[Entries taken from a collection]
══════════
(** What a connection finds: the client, the first listening socket with its
    backlog [q], the first free slot [F] and the blocks [new] behind it. *)
Record connectable (s : uds) (C ac addr L al : Z) (q : list Z) (F b : Z) (k' : kstate) : Prop := {
  cn_client : usock s C = ac /\ ac <> 0 /\ 0 <= C < 2 ^ 64;
  cn_type : ld_le 4 (u_mem s) (ac + ut_type) = uds_type_code UDS_STREAM;
  cn_state : ld_le 4 (u_mem s) (ac + ut_state) = uds_state_code UDS_STATE_CLOSED \/
             ld_le 4 (u_mem s) (ac + ut_state) = uds_state_code UDS_STATE_BOUND;
  cn_listening : first_listening (addr + sun_path) s L;
  cn_listener : usock s L = al /\ al <> 0;
  cn_backlog : backlog_is (u_mem s) al q;
  cn_room : 8 * (Z.of_nat (length q) + 1) < backlog_size;
  cn_thread : is_Some (thread (u_k s) (gs8 (u_k s)));
  cn_slot : find_idx (Z.to_nat MAX_UDS_SOCKETS_COUNT) 0 (fun i => usock s i =? 0) = Some F;
  cn_blocks : get_continuous_free_blocks (SOCKET_BLOCK_COUNT + STREAM_ADDITIONAL_SOCKET_BLOCK_COUNT) (u_k s) = Done (b, k');
  cn_new : u64 (b * 4096 + HM) <> 0;
  cn_apart : apart ac al /\ apart ac (u64 (b * 4096 + HM)) /\ apart al (u64 (b * 4096 + HM));
  cn_local : local_apart ac /\ local_apart al /\ local_apart (u64 (b * 4096 + HM));
  cn_word : word_apart ac /\ word_apart al /\ word_apart (u64 (b * 4096 + HM))
}.
(** The state before the backlog is written. *)
Definition linked_state (s : uds) (ac C F b : Z) (k' : kstate) : uds :=
  let new := u64 (b * 4096 + HM) in
  Uds k' (linked (u_mem s) ac new C F) (<[F := new]> (uds_socket_global s)) (uds_listen_global s).
Lemma u_upd_run {A} g (f : unit -> ST uds A) s : (u_upd g ≫= f) s = f tt (set_u_mem (g (u_mem s)) s).
Proof. reflexivity. Qed.
Lemma u_ld_run {A} n a (f : Z -> ST uds A) s : (u_ld n a ≫= f) s = f (ld_le n (u_mem s) a) s.
Proof. reflexivity. Qed.
Lemma current_pid_run {A} (f : Z -> ST uds A) s t :
  thread (u_k s) (gs8 (u_k s)) = Some t -> (u_kern get_current_pid ≫= f) s = f (t_pid t) s.
Proof.
  intros Hth. assert (E : u_kern get_current_pid s = Done (t_pid t, s)); [|exact (bind_done _ _ _ _ _ E)].
  unfold u_kern, get_current_pid. rewrite gets_bind. unfold get_current_thread_id. rewrite deref_bind, Hth.
  destruct s; reflexivity.
Qed.
Lemma create_socket_stream_run s pid tup F b k' :
  find_idx (Z.to_nat MAX_UDS_SOCKETS_COUNT) 0 (fun i => usock s i =? 0) = Some F ->
  get_continuous_free_blocks (SOCKET_BLOCK_COUNT + STREAM_ADDITIONAL_SOCKET_BLOCK_COUNT) (u_k s) = Done (b, k') ->
  let new := u64 (b * 4096 + HM) in
  create_socket_stream pid tup s =
  Done (F, Uds k' (st_le 8 (memcpy (u_mem s) new tup sizeof_uds_tuple_stream) (new + ut_id) F)
             (<[F := new]> (uds_socket_global s)) (uds_listen_global s)).
Proof.
  intros HF Hb new. unfold create_socket_stream, place. unfold mbind at 1, st_bind at 1. rewrite gets_bind, HF.
  assert (E : u_kern (get_continuous_free_blocks (SOCKET_BLOCK_COUNT + STREAM_ADDITIONAL_SOCKET_BLOCK_COUNT)) s = Done (b, set_u_k k' s))
    by (unfold u_kern; rewrite Hb; reflexivity).
  rewrite (bind_done _ _ _ _ _ E). cbv zeta. rewrite modify_bind, u_upd_run. reflexivity.
Qed.
Lemma connect_runs s C ac addr L al q F b k' : connectable s C ac addr L al q F b k' ->
  handle_connect_stream fuel C addr s =
  (_ ← push_backlog_stream F L; _ ← resume_first_thread_pending_on_listen_stream L; mret true)
    (linked_state s ac C F b k').
Proof.
  intros [[Ec [Hac HC]] Ht Hs HL _ _ _ [t Hth] HF Hb Hnew _ _ _]. unfold handle_connect_stream.
  rewrite (the_sock_ok s C ac), is_type_ok, Ht, Z.eqb_refl by assumption. cbn [negb]. rewrite u_ld_run.
  replace (negb _ && negb _) with false by (destruct Hs as [-> | ->]; reflexivity).
  rewrite (bind_done _ _ _ _ _ (find_listening_first _ _ _ HL)).
  unfold set_state, u_st. rewrite !u_upd_run. rewrite (current_pid_run _ _ t) by exact Hth.
  match goal with |- (create_socket_stream ?p ?t ≫= _) ?s1 = _ =>
    rewrite (bind_done _ _ _ _ _ (create_socket_stream_run s1 p t F b k' HF Hb)) end.
  rewrite (the_sock_ok _ F (u64 (b * 4096 + HM))); [|unfold usock; cbn [uds_socket_global]; rewrite lookup_insert_eq; reflexivity|exact Hnew].
  rewrite !u_upd_run. unfold linked_state, linked. cbv zeta.
  cbn [set_u_mem u_mem u_k uds_socket_global uds_listen_global]. reflexivity.
Qed.
(** The backlog after the peers were linked. *)
Lemma linked_backlog s C ac addr L al q F b k' : connectable s C ac addr L al q F b k' ->
  usock (linked_state s ac C F b k') L = al /\ backlog_is (u_mem (linked_state s ac C F b k')) al q.
Proof.
  intros [_ _ _ _ [El Hal] (Hok & Hq & HR) _ _ HF _ _ (A1 & A2 & A3) (L1 & L2 & L3) _].
  apply find_idx_Some in HF as (_ & HF & _). split.
  - unfold usock, linked_state in *. cbn [uds_socket_global]. rewrite lookup_insert_ne; [exact El|].
    intros ->. apply Hal. rewrite <- El. apply Z.eqb_eq, HF.
  - cbn [u_mem linked_state]. destruct (u_ring_frame (u_mem s) (linked (u_mem s) ac (u64 (b * 4096 + HM)) C F) al
      sizeof_uds_tuple_stream backlog_size Hok) as [Hok' HR'].
    + intros x Hx. assert (Hx' : al <= x < al + 6 * 4096).
      { change (al + sizeof_uds_tuple_stream + backlog_size) with (al + 320 + (6 * 4096 - 320)) in Hx. unfold ut_head in Hx. lia. }
      unfold apart, local_apart in *. apply linked_frame; [exact L3|unfold sizeof_uds_tuple_stream in *; lia..].
    + split; [exact Hok'|]. split; [exact Hq|]. etrans; [exact HR'|exact HR].
Qed.
Lemma resume_run L s : exists r k', resume_first_thread_pending_on_listen_stream L s = Done (r, set_u_k k' s).
Proof.
  unfold resume_first_thread_pending_on_listen_stream. rewrite gets_bind. cbv zeta. rewrite gets_bind.
  destruct (find_idx _ _ _) as [i|]; cbn beta iota.
  - eexists _, _. reflexivity.
  - exists true, (u_k s). destruct s. reflexivity.
Qed.
Lemma listens_on_type path L s : listens_on fuel path L s = Done (true, s) ->
  ld_le 4 (u_mem s) (usock s L + ut_type) = uds_type_code UDS_STREAM.
Proof.
  unfold listens_on. rewrite gets_bind. destruct (usock s L =? 0); [intros [=]|]. rewrite is_type_ok.
  destruct (Z.eqb_spec (ld_le 4 (u_mem s) (usock s L + ut_type)) (uds_type_code UDS_STREAM)); [auto|intros [=]].
Qed.
(** The client and the server a connection leaves behind. *)
Definition peers_linked (m : mem) (ac new C F : Z) : Prop :=
  ld_le 4 m (ac + ut_state) = uds_state_code UDS_STATE_BACKLOG_CLIENT /\ ld_le 8 m (ac + us_peer_id) = F /\
  ld_le 4 m (new + ut_state) = uds_state_code UDS_STATE_BACKLOG_SERVER /\
  ld_le 4 m (new + ut_type) = uds_type_code UDS_STREAM /\ ld_le 8 m (new + us_peer_id) = C.
Lemma peers_linked_frame m m' ac new C F :
  (forall x, ac <= x < ac + 6 * 4096 \/ new <= x < new + 6 * 4096 -> ld m' x = ld m x) ->
  peers_linked m ac new C F -> peers_linked m' ac new C F.
Proof.
  intros H. unfold peers_linked, ut_state, us_peer_id, ut_type.
  rewrite !(ld_le_frame 4 m m'), !(ld_le_frame 8 m m') by (intros x Hx; apply H; lia). auto.
Qed.
Lemma push_and_resume s L al q ac new C F :
  usock s L = al -> al <> 0 -> backlog_is (u_mem s) al q -> 8 * (Z.of_nat (length q) + 1) < backlog_size ->
  0 <= F < 2 ^ 64 - 1 -> apart ac al -> apart al new -> word_apart ac -> word_apart al -> word_apart new ->
  ld_le 4 (u_mem s) (al + ut_type) = uds_type_code UDS_STREAM -> peers_linked (u_mem s) ac new C F ->
  exists s1,
    (_ ← push_backlog_stream F L; _ ← resume_first_thread_pending_on_listen_stream L; mret true) s = Done (true, s1) /\
    backlog_is (u_mem s1) al (q ++ [F]) /\ uds_socket_global s1 = uds_socket_global s /\
    ld_le 4 (u_mem s1) (al + ut_type) = uds_type_code UDS_STREAM /\ peers_linked (u_mem s1) ac new C F.
Proof.
  intros EL Hal HB Hroom HF A1 A3 W1 W2 W3 HT HP.
  destruct (push_backlog_spec s L al q F EL Hal W2 HB HF Hroom) as (s1 & E1 & HB1 & _ & Es & _ & HF1).
  rewrite (bind_done _ _ _ _ _ E1). destruct (resume_run L s1) as (r & k2 & E2). rewrite (bind_done _ _ _ _ _ E2).
  clear E1 E2 HB Hroom EL. exists (set_u_k k2 s1). split; [reflexivity|]. split; [exact HB1|]. split; [exact Es|].
  cbn [u_mem set_u_k]. unfold apart, word_apart, sizeof_uds_tuple_stream, ut_head, ut_tail in *. split.
  - rewrite <- HT. apply ld_le_frame. intros x Hx. unfold ut_type in Hx. apply HF1; lia.
  - apply (peers_linked_frame (u_mem s)); [|exact HP]. intros x Hx. apply HF1; lia.
Qed.
Lemma linked_peers m ac new C F : local_apart ac -> local_apart new -> apart ac new -> 0 <= F < 2 ^ 64 -> 0 <= C < 2 ^ 64 ->
  peers_linked (linked m ac new C F) ac new C F.
Proof.
  intros L1 L3 A2 HF HC. destruct (linked_client m ac new C F L1 L3 A2 HF) as [P1 P2].
  destruct (linked_server m ac new C F L3 A2 HC) as (P3 & P4 & P5).
  unfold peers_linked. split; [exact P1|]. split; [exact P2|]. split; [exact P3|]. split; [exact P4|exact P5].
Qed.
Lemma linked_type m ac new C F al : local_apart al -> local_apart new -> apart ac al -> apart al new ->
  ld_le 4 (linked m ac new C F) (al + ut_type) = ld_le 4 m (al + ut_type).
Proof.
  intros L2 L3 A1 A3. apply ld_le_frame. intros x Hx. pose proof L3 as L3'.
  unfold apart, local_apart, sizeof_uds_tuple_stream, ut_type in *. apply linked_frame; [exact L3'|unfold sizeof_uds_tuple_stream; lia..].
Qed.
Lemma connect_spec s C ac addr L al q F b k' : connectable s C ac addr L al q F b k' ->
  exists s1, handle_connect_stream fuel C addr s = Done (true, s1) /\
    backlog_is (u_mem s1) al (q ++ [F]) /\
    uds_socket_global s1 = <[F := u64 (b * 4096 + HM)]> (uds_socket_global s) /\
    usock s1 L = al /\ ld_le 4 (u_mem s1) (al + ut_type) = uds_type_code UDS_STREAM /\
    peers_linked (u_mem s1) ac (u64 (b * 4096 + HM)) C F.
Proof.
  intros H. rewrite (connect_runs _ _ _ _ _ _ _ _ _ _ H). destruct (linked_backlog _ _ _ _ _ _ _ _ _ _ H) as [EL HB].
  destruct H as [[Ec [Hac HC]] _ _ (_ & HLT & _) [El Hal] _ Hroom _ HF _ Hnew (A1 & A2 & A3) (L1 & L2 & L3) (W1 & W2 & W3)].
  apply find_idx_Some in HF as (HFr & _ & _).
  assert (HFr' : 0 <= F < 2 ^ 64 - 1) by (clear - HFr; unfold MAX_UDS_SOCKETS_COUNT in HFr; lia).
  assert (HF64 : 0 <= F < 2 ^ 64) by (clear - HFr'; lia).
  apply listens_on_type in HLT. rewrite El in HLT.
  destruct (push_and_resume _ L al q ac (u64 (b * 4096 + HM)) C F EL Hal HB Hroom HFr' A1 A3 W1 W2 W3
    (eq_trans (linked_type _ _ _ _ _ _ L2 L3 A1 A3) HLT) (linked_peers _ _ _ _ _ L1 L3 A2 HF64 HC)) as (s1 & E1 & HB1 & Es & HT & HP).
  exists s1. split; [exact E1|]. split; [exact HB1|]. split; [exact Es|]. split; [|split; [exact HT|exact HP]].
  etrans; [|exact EL]. unfold usock. rewrite Es. reflexivity.
Qed.
End Connect.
══════════
Taking the records above, retype every line from the one with "- eexists _, _. reflexivity." down to the one with "ld_le 4 m (new + ut_state)", exactly and with nothing else.

  - eexists _, _. reflexivity.
  - exists true, (u_k s). destruct s. reflexivity.
Qed.
Lemma listens_on_type path L s : listens_on fuel path L s = Done (true, s) ->
  ld_le 4 (u_mem s) (usock s L + ut_type) = uds_type_code UDS_STREAM.
Proof.
  unfold listens_on. rewrite gets_bind. destruct (usock s L =? 0); [intros [=]|]. rewrite is_type_ok.
  destruct (Z.eqb_spec (ld_le 4 (u_mem s) (usock s L + ut_type)) (uds_type_code UDS_STREAM)); [auto|intros [=]].
Qed.
(** The client and the server a connection leaves behind. *)
Definition peers_linked (m : mem) (ac new C F : Z) : Prop :=
  ld_le 4 m (ac + ut_state) = uds_state_code UDS_STATE_BACKLOG_CLIENT /\ ld_le 8 m (ac + us_peer_id) = F /\
  ld_le 4 m (new + ut_state) = uds_state_code UDS_STATE_BACKLOG_SERVER /\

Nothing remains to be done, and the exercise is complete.